[Data excerpts]

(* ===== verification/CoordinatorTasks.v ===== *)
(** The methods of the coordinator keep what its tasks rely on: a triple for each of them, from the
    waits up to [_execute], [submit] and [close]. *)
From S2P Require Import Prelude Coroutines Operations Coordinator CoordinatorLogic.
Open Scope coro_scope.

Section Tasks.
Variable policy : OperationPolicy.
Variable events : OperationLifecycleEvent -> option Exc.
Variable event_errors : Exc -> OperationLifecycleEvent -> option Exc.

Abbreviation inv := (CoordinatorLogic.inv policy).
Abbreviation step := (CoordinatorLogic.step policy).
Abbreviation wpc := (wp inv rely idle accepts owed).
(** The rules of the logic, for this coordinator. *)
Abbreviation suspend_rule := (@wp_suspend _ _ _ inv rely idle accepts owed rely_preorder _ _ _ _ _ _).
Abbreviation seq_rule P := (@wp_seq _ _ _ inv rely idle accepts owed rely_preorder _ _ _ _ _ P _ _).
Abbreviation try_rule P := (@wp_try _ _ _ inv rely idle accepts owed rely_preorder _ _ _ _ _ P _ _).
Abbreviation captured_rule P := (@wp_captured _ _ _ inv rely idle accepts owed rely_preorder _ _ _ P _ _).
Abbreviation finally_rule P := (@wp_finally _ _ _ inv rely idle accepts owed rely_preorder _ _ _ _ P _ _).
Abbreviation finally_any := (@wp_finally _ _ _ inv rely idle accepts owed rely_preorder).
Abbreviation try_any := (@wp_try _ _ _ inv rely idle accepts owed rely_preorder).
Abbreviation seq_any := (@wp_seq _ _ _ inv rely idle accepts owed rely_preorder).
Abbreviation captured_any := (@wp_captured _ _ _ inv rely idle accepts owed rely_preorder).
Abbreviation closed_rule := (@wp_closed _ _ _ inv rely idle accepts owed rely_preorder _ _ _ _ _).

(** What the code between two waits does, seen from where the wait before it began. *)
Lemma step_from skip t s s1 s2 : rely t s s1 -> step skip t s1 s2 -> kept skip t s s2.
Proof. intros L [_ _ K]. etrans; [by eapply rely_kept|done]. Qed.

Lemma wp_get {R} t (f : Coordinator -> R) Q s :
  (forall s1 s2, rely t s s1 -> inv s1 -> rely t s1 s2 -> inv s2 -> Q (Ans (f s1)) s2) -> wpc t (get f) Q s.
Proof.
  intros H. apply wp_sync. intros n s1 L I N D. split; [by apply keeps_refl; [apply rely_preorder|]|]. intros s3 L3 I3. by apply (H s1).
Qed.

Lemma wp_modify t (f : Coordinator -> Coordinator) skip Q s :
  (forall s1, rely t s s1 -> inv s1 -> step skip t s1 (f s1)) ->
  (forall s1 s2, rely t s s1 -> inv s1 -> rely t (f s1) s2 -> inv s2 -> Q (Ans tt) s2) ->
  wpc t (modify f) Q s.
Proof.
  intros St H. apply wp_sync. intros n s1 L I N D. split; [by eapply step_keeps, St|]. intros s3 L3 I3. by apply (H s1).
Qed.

* * *

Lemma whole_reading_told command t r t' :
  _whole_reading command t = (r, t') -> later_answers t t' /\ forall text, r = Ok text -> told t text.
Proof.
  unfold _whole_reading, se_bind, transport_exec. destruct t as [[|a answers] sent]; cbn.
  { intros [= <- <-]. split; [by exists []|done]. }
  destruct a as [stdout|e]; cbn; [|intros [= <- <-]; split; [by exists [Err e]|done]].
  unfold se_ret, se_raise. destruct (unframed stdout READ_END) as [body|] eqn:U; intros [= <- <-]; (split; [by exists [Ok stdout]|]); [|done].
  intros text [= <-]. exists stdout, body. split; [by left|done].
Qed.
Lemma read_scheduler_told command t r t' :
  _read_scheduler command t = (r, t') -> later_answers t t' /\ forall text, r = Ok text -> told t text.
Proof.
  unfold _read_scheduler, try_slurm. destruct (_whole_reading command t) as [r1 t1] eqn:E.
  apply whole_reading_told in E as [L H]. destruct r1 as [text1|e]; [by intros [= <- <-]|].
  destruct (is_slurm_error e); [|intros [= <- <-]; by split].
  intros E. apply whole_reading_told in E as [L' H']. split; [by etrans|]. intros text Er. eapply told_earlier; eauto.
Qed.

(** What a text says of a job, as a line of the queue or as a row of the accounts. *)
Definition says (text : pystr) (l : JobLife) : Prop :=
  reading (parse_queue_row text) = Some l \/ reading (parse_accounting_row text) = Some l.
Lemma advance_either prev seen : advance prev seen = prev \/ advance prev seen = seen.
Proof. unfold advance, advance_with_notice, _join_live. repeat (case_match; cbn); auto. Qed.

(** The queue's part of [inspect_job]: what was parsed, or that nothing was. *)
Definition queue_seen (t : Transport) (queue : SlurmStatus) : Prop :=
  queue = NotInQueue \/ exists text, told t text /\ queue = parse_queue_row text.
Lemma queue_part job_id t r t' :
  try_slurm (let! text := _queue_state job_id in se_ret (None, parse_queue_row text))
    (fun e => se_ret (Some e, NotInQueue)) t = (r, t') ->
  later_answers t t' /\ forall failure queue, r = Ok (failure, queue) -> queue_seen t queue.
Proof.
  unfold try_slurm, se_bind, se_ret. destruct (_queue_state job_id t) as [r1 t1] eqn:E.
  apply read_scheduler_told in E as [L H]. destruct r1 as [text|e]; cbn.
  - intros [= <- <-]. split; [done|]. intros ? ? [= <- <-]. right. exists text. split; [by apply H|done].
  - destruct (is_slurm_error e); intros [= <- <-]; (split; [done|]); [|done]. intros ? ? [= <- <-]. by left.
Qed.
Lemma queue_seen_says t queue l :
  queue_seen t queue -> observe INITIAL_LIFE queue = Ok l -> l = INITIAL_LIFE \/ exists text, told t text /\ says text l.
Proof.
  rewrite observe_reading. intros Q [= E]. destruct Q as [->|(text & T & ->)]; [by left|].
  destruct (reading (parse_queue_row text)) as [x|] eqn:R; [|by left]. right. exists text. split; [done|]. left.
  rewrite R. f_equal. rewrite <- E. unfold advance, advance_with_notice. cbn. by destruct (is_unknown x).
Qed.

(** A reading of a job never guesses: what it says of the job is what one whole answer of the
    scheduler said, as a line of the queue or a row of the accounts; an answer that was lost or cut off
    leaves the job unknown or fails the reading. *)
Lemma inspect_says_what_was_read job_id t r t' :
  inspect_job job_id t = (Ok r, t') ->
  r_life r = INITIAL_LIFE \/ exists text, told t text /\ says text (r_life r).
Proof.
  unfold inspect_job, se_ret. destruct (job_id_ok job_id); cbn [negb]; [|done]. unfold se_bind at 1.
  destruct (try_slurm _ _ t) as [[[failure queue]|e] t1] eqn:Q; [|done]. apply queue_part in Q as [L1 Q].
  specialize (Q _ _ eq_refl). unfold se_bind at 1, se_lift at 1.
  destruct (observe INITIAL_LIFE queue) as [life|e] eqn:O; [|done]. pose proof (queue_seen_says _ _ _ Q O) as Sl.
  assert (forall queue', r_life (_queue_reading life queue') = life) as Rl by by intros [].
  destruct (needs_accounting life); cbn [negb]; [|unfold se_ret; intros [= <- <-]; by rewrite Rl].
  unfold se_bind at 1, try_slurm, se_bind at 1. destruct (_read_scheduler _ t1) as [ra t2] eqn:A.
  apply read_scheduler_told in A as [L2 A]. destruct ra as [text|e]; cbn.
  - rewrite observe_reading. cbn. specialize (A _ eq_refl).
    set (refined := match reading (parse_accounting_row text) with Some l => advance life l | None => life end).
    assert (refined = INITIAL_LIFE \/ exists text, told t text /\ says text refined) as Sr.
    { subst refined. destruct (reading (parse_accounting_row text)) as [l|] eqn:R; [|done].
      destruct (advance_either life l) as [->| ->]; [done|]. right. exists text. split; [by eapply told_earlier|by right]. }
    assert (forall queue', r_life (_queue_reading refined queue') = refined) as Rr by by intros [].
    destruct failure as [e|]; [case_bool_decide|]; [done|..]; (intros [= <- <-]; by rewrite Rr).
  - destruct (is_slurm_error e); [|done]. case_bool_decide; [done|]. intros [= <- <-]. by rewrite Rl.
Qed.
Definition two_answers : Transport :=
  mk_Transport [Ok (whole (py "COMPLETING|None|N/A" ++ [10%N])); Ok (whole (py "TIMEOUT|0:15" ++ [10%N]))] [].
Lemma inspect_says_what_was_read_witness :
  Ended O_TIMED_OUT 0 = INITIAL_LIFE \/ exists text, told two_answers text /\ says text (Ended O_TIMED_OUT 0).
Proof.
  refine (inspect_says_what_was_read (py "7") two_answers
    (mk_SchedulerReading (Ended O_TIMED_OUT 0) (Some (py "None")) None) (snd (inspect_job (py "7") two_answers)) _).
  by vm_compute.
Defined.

## Work instructions:
Could you return the lines in the entries above that contain "option"?

## Solution:
Variable events : OperationLifecycleEvent -> option Exc.
Variable event_errors : Exc -> OperationLifecycleEvent -> option Exc.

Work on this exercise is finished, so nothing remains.